The Chinese government is targeting export growth of about 7.5 percent in 2014, three people with direct knowledge of the matter said, setting sights lower than last year’s pace.
The goal, based on the U.S. dollar value of sales, has been distributed to economy-related ministries and local governments to serve as an internal guideline for planning, said the people, who asked not to be named as they aren’t authorized to speak to the media. Overseas shipments rose 7.9 percent in 2013, according to official data, as the government targeted 8 percent growth in exports and imports combined.
The target may reflect Ministry of Commerce concerns last month that trade growth won’t be faster than in 2013 amid an unstable global recovery. The strength of exports will help determine the pace of expansion in the world’s second biggest economy that analysts see slowing to a 24-year low of 7.4 percent this year.
“As the European and U.S. economies show signs of warming up, uncertainties remain for China’s export outlook, such as the recent turmoil in emerging markets,” said Liu Xuezhi, a Shanghai-based analyst with Bank of Communications Co., China’s fifth-largest lender.
Concern about the U.S. Federal Reserve’s stimulus cuts, China’s slowdown and volatility in developing markets spurred a global rout that wiped as much as $3 trillion from equities this year.
China’s exports grew a faster-than-estimated 10.6 percent in January from a year earlier, customs administration data showed yesterday, a pace that may be distorted by false invoices and the Lunar New Year holiday.
The State Council Information Office didn’t immediately respond to faxed questions from Bloomberg News. China doesn’t normally publish a target for export growth alone. Instead, the government provides the goal for combined exports and imports at the annual gathering of the National People’s Congress in March.
The legislature’s meeting also typically sees the release of the year’s national expansion target. Caixin, a Chinese financial news provider, reported in December that government plans a 7.5 percent growth target for 2014, which would be the same goal as in 2012 and 2013.
Passenger-vehicle sales in China last month rose less than analysts estimated, a report showed today, adding to signs that the economy is slowing. Wholesale deliveries of cars, multipurpose vehicles and SUVs climbed 7 percent from a year earlier to 1.8 million units, the state-backed China Association of Automobile Manufacturers said. That’s the weakest growth since sales fell in February 2013.

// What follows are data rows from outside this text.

(** The start of a session: the capital, or what the session before it left. *)
Definition opens (policy : Policy) (last : option json) (start : json) : Prop :=
  match last with
  | None => exists c, rk_capital (pp_base policy) = Some c /\
      (exists x, number_at "cash" start = Ok x /\ (dval x == dval c)%Q) /\
      (exists x, number_at "equity" start = Ok x /\ (dval x == dval c)%Q) /\
      (exists x, number_at "cumulative_net" start = Ok x /\ (dval x == 0)%Q) /\
      (exists x, number_at "cumulative_fees" start = Ok x /\ (dval x == 0)%Q)
  | Some state => norm state = norm start /\ exists v, key "halted" state = Ok v /\ truthy v = false
  end.
Lemma check_opening_Ok policy last start u : check_opening policy last start = Ok u -> opens policy last start.
Proof.
  unfold check_opening, opens. destruct last as [state|].
  - intros E. unbind E u1 E1. unbind E v Ev. apply raise_unless_Ok in E1, E. split; [by apply same_spec|].
    exists v. split; [done|]. by apply negb_true in E.
  - intros E. unbind E u1 E1. unbind E u2 E2. unbind E u3 E3.
    assert (Heq : forall k (c : option dec) w, (x ← number_at k start;
        raise_unless (match c with Some c => deqb x c | None => false end) "OPENING_STATE") = Ok w ->
        exists x c', c = Some c' /\ number_at k start = Ok x /\ (dval x == dval c')%Q).
    { intros k c w Ew. unbind Ew x Ex. apply raise_unless_Ok in Ew. destruct c as [c|]; [|done]. apply deqb_spec in Ew. eauto. }
    apply Heq in E1 as (x1 & c & Hc & F1 & G1). apply Heq in E2 as (x2 & c2 & Hc2 & F2 & G2).
    apply (Heq _ (Some d0)) in E3 as (x3 & c3 & Hc3 & F3 & G3). apply (Heq _ (Some d0)) in E as (x4 & c4 & Hc4 & F4 & G4).
    assert (c2 = c) as -> by congruence. apply Some_inj in Hc3, Hc4. subst c3 c4.
    rewrite (dval_zero d0) in G3, G4 by reflexivity. exists c. split; [done|]. split; [by exists x1|]. split; [by exists x2|].
    split; [by exists x3|by exists x4].
Qed.
(* ===== verification/Attribution.v ===== *)
(** * Attribution of a validated run ([phase1421/analytics.py], [_analyze])

    The outcomes that [Analytics.validate] accepted are walked once: snapshots give the
    equity curve and its drawdowns, closed orders the tallies of their strategy and symbol,
    the tariff is quoted again for every fill, and the sums are reconciled with the
    published totals.  The two tables are ordered dictionaries of [Exec]. *)
From S2P Require Import Prelude Decimal DecimalFacts Text Dataset Costs Phase14 Strategies Execution Json JsonFacts JsonRead CanonicalPolicy Research Exec Qualification Chain PyText Paper.
From S2P Require Import Portfolio PortfolioRun Scheduler Multi Analytics.
Open Scope list_scope.
Open Scope Z_scope.

(** ** The variables of the loop *)

Record Tally := mkTally {
  ta_trades : Z; ta_wins : Z; ta_losses : Z; ta_gross : dec; ta_fees : dec; ta_net : dec; ta_turnover : dec;
  ta_rejected_signals : Z; ta_risk_rejections : Z; ta_peak_cost_basis : dec; ta_halt_involvement : Z
}.
Definition empty_tally : Tally := mkTally 0 0 0 d0 d0 d0 d0 0 0 d0 0.
(** A point of the equity curve. *)
Record Point := mkPoint { pt_at : json; pt_equity : dec; pt_peak : dec; pt_drawdown : dec; pt_fraction : dec }.
(** What the snapshots leave. *)
Record Curve := mkCurve {
  cu_points : list Point; cu_high : dec; cu_max_drawdown : dec; cu_max_fraction : dec; cu_recovery_start : option json;
  cu_recovered : list json
}.
Record Tables := mkTables { tb_symbols : list (string * Tally); tb_strategies : list (string * Tally) }.
(** What the orders leave: the identifiers, the net results and the charges by component. *)
Record Ledger := mkLedger { le_seen : list json; le_trades : list dec; le_components : list (string * dec) }.
Record Report := mkReport {
  rt_tables : Tables; rt_curve : Curve; rt_ledger : Ledger; rt_daily : list json; rt_returns : list dec
}.
Definition selection (name : Fill -> string) fills (s : string) : list Fill :=
  List.filter (fun f => bool_decide (name f = s)) fills.
(** A table has one row per name, the summary of the fills of that name, and its rows
    count every fill and every measured fill once. *)
Record table_ok (accepted : list (string * (Reference * Measure))) fills (name : Fill -> string) (names : list string)
    (table : list (string * Summary)) : Prop := {
  to_rows : Forall2 (fun s row => row.1 = s /\ summary_of accepted (selection name fills s) row.2) names table;
  to_accepted : total (su_accepted <$> table.*2) = length_of fills;
  to_measured : total (su_measured <$> table.*2) = weight (covered accepted) fills
}.
Lemma rows_total (f : Summary -> Z) (g : string -> Z) names table :
  Forall2 (fun s (row : string * Summary) => f row.2 = g s) names table -> total (f <$> table.*2) = total (g <$> names).
Proof. induction 1 as [|s x names table E _ IH]; [done|]. by rewrite !fmap_cons, !total_cons, E, IH. Qed.
Lemma wp_table E `{HA : !Arithmetic E} accepted fills name names : NoDup names -> Forall (fun f => name f ∈ names) fills ->
  wp E (table_of accepted fills name names) (table_ok accepted fills name names).
Proof.
  intros Hn Hf. eapply wp_mono with (R := Forall2 (fun s row => row.1 = s /\ summary_of accepted (selection name fills s) row.2) names).
  - unfold table_of. clear Hn Hf. induction names as [|s l IH]; cbn [mapR]; [constructor|].
    eapply wp_bind with (R := fun row => row.1 = s /\ summary_of accepted (selection name fills s) row.2).
    { eapply wp_bind; [by apply wp_summary|]. by intros x _ Hx. }
    intros x _ Hx. eapply wp_bind; [exact IH|]. intros l' _ Hl. by constructor.
  - intros table _ Ht. split; [exact Ht| |].
    + rewrite <- weight_one, <- (weight_classes (fun _ => 1) name names fills Hn Hf). apply rows_total.
      eapply Forall2_impl; [exact Ht|]. intros s x [_ Hx]. by rewrite weight_one, (so_accepted _ _ _ Hx).
    + rewrite <- (weight_classes (covered accepted) name names fills Hn Hf). apply rows_total.
      eapply Forall2_impl; [exact Ht|]. intros s x [_ Hx]. by rewrite (so_measured _ _ _ Hx).
Qed.

Definition attribution_messages : list string :=
  ["MEASUREMENT_BUDGET"; "DUPLICATE_FILL"; "UNKNOWN_SYMBOL"; "ATTRIBUTION_RECONCILIATION"]%string.
(** The columns of a table that add up to the portfolio. *)
Definition columns : list (Summary -> dec) := [su_fees; su_cash; when_covered su_signed; when_covered su_absolute].
Definition column_adds (value : Summary -> dec) (table : list (string * Summary)) (portfolio : Summary) : Prop :=
  exists sum_, sum_of (value <$> table.*2) sum_ /\ (dval sum_ == dval (value portfolio))%Q.
Lemma adds_up_column value table portfolio u : adds_up value table portfolio = Ok u -> column_adds value table portfolio.
Proof.
  unfold adds_up. intros E. unbind E t Et. apply raise_unless_Ok, deqb_spec in E. exists t. split; [by apply sum_of_psum|done].
Qed.
(** The measured fills always add up, so [COVERAGE_RECONCILIATION] is never raised. *)
Lemma wp_check_rows accepted fills name names portfolio table : table_ok accepted fills name names table ->
  summary_of accepted fills portfolio ->
  wp (among attribution_messages) (check_rows portfolio table)
    (fun _ => forall value, value ∈ columns -> column_adds value table portfolio).
Proof.
  intros Ht Hp. assert (Hadds : forall value, wp (among attribution_messages) (adds_up value table portfolio) (fun _ => True)).
  { intros value. unfold adds_up. op t Et. destruct (deqb _ _); [done|raise]. }
  unfold check_rows. eapply wp_bind; [apply Hadds|]. intros ? Ea _. eapply wp_bind; [apply Hadds|]. intros ? Ef _.
  eapply wp_bind; [apply Hadds|]. intros ? Ec _. eapply wp_bind; [apply Hadds|]. intros ? Es _.
  change (foldr Z.add 0 (su_measured <$> table.*2)) with (total (su_measured <$> table.*2)).
  rewrite (to_measured _ _ _ _ _ Ht), (so_measured _ _ _ Hp), Z.eqb_refl. cbn [raise_unless wp]. unfold columns.
  intros value Hv. repeat (apply elem_of_cons in Hv as [->|Hv]; [by eapply adds_up_column|]). by apply elem_of_nil in Hv.
Qed.

Record attributed_ok fills records (a : Attributed) : Prop := {
  ao_judged : judged_by fills records (by_text records) (at_judged a);
  ao_portfolio : summary_of (ju_accepted (at_judged a)) fills (at_portfolio a);
  ao_measured : su_measured (at_portfolio a) = length_of (ju_accepted (at_judged a));
  ao_strategies : table_ok (ju_accepted (at_judged a)) fills fl_strategy_id strategy_names (at_strategies a);
  ao_symbols : table_ok (ju_accepted (at_judged a)) fills fl_symbol universe (at_symbols a);
  ao_sums : forall value, value ∈ columns ->
    column_adds value (at_strategies a) (at_portfolio a) /\ column_adds value (at_symbols a) (at_portfolio a)
}.
Lemma accepted_known fills records s k : judged_by fills records (by_text records) s -> k ∈ (ju_accepted s).*1 ->
  k ∈ fl_fill_id <$> fills.
Proof.
  intros Hj Hk. destruct (find (ju_accepted s) k) as [[r m]|] eqn:Ek; [|by apply find_none in Ek].
  apply (jb_accepted _ _ _ _ Hj) in Ek as (raw & _ & (_ & _ & _ & f & Hf & Hid & _) & Hk').
  apply list_elem_of_fmap. exists f. split; [congruence|done].
Qed.
Lemma wp_attribution fills records : NoDup universe -> Forall (fun f => fl_strategy_id f ∈ strategy_names) fills ->
  wp (among attribution_messages) (attribution universe fills records) (attributed_ok fills records).
Proof.
  intros Hu Hs. unfold attribution. apply wp_require; [intros _; raise|]. intros _. apply wp_require; [intros _; raise|]. intros Hn.
  apply wp_require; [intros _; raise|]. intros Hf. apply bool_decide_eq_true in Hn.
  assert (Hsym : Forall (fun f => fl_symbol f ∈ universe) fills).
  { rewrite forallb_forall in Hf. apply Forall_forall. intros f Hin. apply list_elem_of_In, Hf in Hin. by bool_inv. }
  assert (Hnames : NoDup strategy_names) by (apply (bool_decide_eq_true_1 (NoDup strategy_names)); vm_compute; reflexivity).
  eapply wp_bind; [by apply wp_classify; [apply _|]|]. intros j _ Hj. eapply wp_bind; [by apply wp_summary, _|]. intros p _ Hp.
  eapply wp_bind; [by apply wp_table; [apply _|..]|]. intros t _ Ht. eapply wp_bind; [by apply wp_table; [apply _|..]|]. intros y _ Hy.
  eapply wp_bind; [by eapply wp_check_rows|]. intros ? _ Ct. eapply wp_bind; [by eapply wp_check_rows|]. intros ? _ Cy.
  split; cbn; [exact Hj|exact Hp| |exact Ht|exact Hy|intros value Hv; split; [by apply Ct|by apply Cy]].
  rewrite (so_measured _ _ _ Hp), <- measured_weight. apply measured_all; [done|apply (jb_unique _ _ _ _ Hj)|].
  intros k. by eapply accepted_known.
Qed.
End attribution.

(** ** A measurement *)

(** A number between two powers of ten, and a quotient rounded to forty digits. *)
Lemma p10_le a b : a <= b -> (p10 a <= p10 b)%Q.
Proof.
  intros H. rewrite (p10_split a b H). rewrite <- (Qmult_1_l (p10 a)) at 1. apply Qmult_le_compat_r; [|apply Qlt_le_weak, p10_pos].
  change 1%Q with (inject_Z 1). rewrite <- Zle_Qle. pose proof (pow10_pos (b - a)). lia.
Qed.
Lemma between_powers x lo (n : nat) : (p10 lo <= x)%Q -> (x < p10 (lo + Z.of_nat n))%Q ->
  exists k, lo <= k /\ (p10 k <= x)%Q /\ (x < p10 (k + 1))%Q.
Proof.
  intros Hlo. induction n as [|n IH]; intros Hx; [rewrite Z.add_0_r in Hx; lra|].
  destruct (Qlt_le_dec x (p10 (lo + Z.of_nat n))) as [H|H]; [by apply IH|]. exists (lo + Z.of_nat n).
  split; [lia|]. split; [done|]. by replace (lo + Z.of_nat n + 1) with (lo + Z.of_nat (S n)) by lia.
Qed.
Lemma repr_scaled m k : Z.abs m <= 10 ^ 40 -> -100 <= k -> repr PRECISION (inject_Z m * p10 k).
Proof. intros Hm Hk. exists m, k. split; [reflexivity|]. split; [exact Hm|]. unfold etiny. cbn. lia. Qed.
Lemma floor_scaled x k : (p10 k <= Qabs x)%Q -> (Qabs x < p10 (k + 1))%Q -> exists m, Z.abs m <= 10 ^ 40 /\ Z.abs (m + 1) <= 10 ^ 40 /\
  (inject_Z m * p10 (k - 39) <= x)%Q /\ (x <= inject_Z (m + 1) * p10 (k - 39))%Q.
Proof.
  intros _ Hx. set (z := (x * p10 (39 - k))%Q). exists (Qfloor z). pose proof (Qfloor_le z) as H1. pose proof (Qlt_floor z) as H2.
  assert (Hz : (Qabs z < inject_Z (10 ^ 40))%Q).
  { unfold z. rewrite Qabs_Qmult, (Qabs_pos (p10 _)) by (apply Qlt_le_weak, p10_pos). rewrite <- p10_Z by lia.
    replace 40 with ((k + 1) + (39 - k)) by lia. rewrite p10_add. apply Qmult_lt_compat_r; [apply p10_pos|done]. }
  apply Qabs_Qlt_condition in Hz as [Hz1 Hz2].
  assert (Hone : (p10 (39 - k) * p10 (k - 39) == 1)%Q) by (rewrite <- p10_add; replace (39 - k + (k - 39)) with 0 by lia; reflexivity).
  assert (Hback : (x == z * p10 (k - 39))%Q) by (unfold z; rewrite <- Qmult_assoc, Hone; ring).
  assert (Hlo : - 10 ^ 40 < Qfloor z + 1) by (rewrite Zlt_Qlt, inject_Z_opp; eapply Qlt_trans; [exact Hz1|exact H2]).
  assert (Hhi : Qfloor z < 10 ^ 40) by (rewrite Zlt_Qlt; eapply Qle_lt_trans; [exact H1|exact Hz2]).
  split; [lia|]. split; [lia|]. rewrite !Hback.
  split; apply Qmult_le_compat_r; (apply Qlt_le_weak, p10_pos || done || by apply Qlt_le_weak).
Qed.
Lemma points_close a b q r : pdiv a b = Ok q -> pmul q (dZ 10000) = Ok r ->
  (dval a / dval b == 0)%Q \/ (p10 (-28) <= Qabs (dval a / dval b))%Q /\ (Qabs (dval a / dval b) < p10 60)%Q ->
  (Qabs (dval r - dval a / dval b * 10000) <= Qabs (dval a / dval b * 10000) * p10 (-39))%Q.
Proof.
  intros Eq Er Hx. set (x := (dval a / dval b)%Q) in *.
  assert (Hle : forall m k, Z.abs m <= 10 ^ 40 -> -100 <= k -> (x <= inject_Z m * p10 k)%Q -> (dval r <= inject_Z m * p10 (k + 4))%Q).
  { intros m k Hm Hk H. apply (dmul_le PRECISION forty_ok _ (repr_scaled m (k + 4) Hm ltac:(lia)) _ _ _ Er).
    rewrite dval_Z, p10_add, Qmult_assoc. apply Qmult_le_compat_r; [|done].
    by apply (ddiv_le _ _ _ _ _ forty_ok Eq); [apply repr_scaled|]. }
  assert (Hge : forall m k, Z.abs m <= 10 ^ 40 -> -100 <= k -> (inject_Z m * p10 k <= x)%Q -> (inject_Z m * p10 (k + 4) <= dval r)%Q).
  { intros m k Hm Hk H. apply (dmul_ge PRECISION forty_ok _ (repr_scaled m (k + 4) Hm ltac:(lia)) _ _ _ Er).
    rewrite dval_Z, p10_add, Qmult_assoc. apply Qmult_le_compat_r; [|done].
    by apply (ddiv_ge _ _ _ _ _ forty_ok Eq); [apply repr_scaled|]. }
  destruct Hx as [Hx|[Hlo Hhi]].
  - specialize (Hle 0 0 ltac:(lia) ltac:(lia) ltac:(rewrite Hx; vm_compute; discriminate)). specialize (Hge 0 0 ltac:(lia) ltac:(lia) ltac:(rewrite Hx; vm_compute; discriminate)).
    change (inject_Z 0 * p10 (0 + 4))%Q with 0%Q in *. assert (E : (dval r == 0)%Q) by lra. rewrite E, Hx. vm_compute. discriminate.
  - destruct (between_powers (Qabs x) (-28) 88 Hlo Hhi) as (k & Hk & Hk1 & Hk2).
    destruct (floor_scaled x k Hk1 Hk2) as (m & Hm1 & Hm2 & Hx1 & Hx2).
    pose proof (Hle (m + 1) (k - 39) Hm2 ltac:(lia) Hx2) as Hr2. pose proof (Hge m (k - 39) Hm1 ltac:(lia) Hx1) as Hr1.
    rewrite Qabs_Qmult, (Qabs_pos 10000) by done. rewrite inject_Z_plus in *. rewrite p10_add in Hr1, Hr2.
    change (p10 4) with (10000 # 1)%Q in *.
    assert (Hp : (p10 (k - 39) == p10 k * p10 (-39))%Q) by (rewrite <- p10_add; reflexivity).
    pose proof (p10_pos (-39)) as Hpos. rewrite Hp in *. set (u := p10 (-39)) in *.
    assert (Hu : (p10 k * u <= Qabs x * u)%Q) by (apply Qmult_le_compat_r; lra).
    change (inject_Z 1) with 1%Q in *. apply Qabs_Qle_condition. split; nra.
Qed.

The export goal contrasts with the view of UBS AG economists led by Wang Tao in Hong Kong, who said in a report yesterday that they see export gains “accelerating modestly” to 10 percent this year, propelled by recoveries in the U.S. and Europe.
Shen Danyang, a Commerce Ministry spokesman, said at a briefing last month that while the trade situation is grim and complicated, he’s also “cautiously optimistic” about the outlook. Some small and medium-sized exporters face difficulties from rising costs, Shen said.
Export figures last year were exaggerated as companies falsified documents to disguise capital flows, and the customs administration hasn’t publicly revised any data. Louis Kuijs, chief China economist at Royal Bank of Scotland Group Plc in Hong Kong, estimated last month that the practice inflated China’s 2013 export gains by about 2 percentage points.
Hua Changchun, an economist with Nomura Holdings Inc. in Hong Kong, said the 7.5 percent target may take into consideration an “inflated base” from 2013. “In general, it shows the government’s willingness to see a stable export sector this year,” Hua said.
Last year’s increase in exports and a 7.3 percent expansion in imports helped China claim the title of the world’s biggest trader of goods, passing the U.S. with more than $4 trillion of commerce. China already ranked No. 1 in goods exports in 2012.
A strengthening yuan has put pressure on China’s exporters. The currency has risen about 2.8 percent against the dollar in the past 12 months, the most among 24 emerging-market currencies tracked by Bloomberg. The yuan weakened today for a third straight day to 6.0636 per dollar.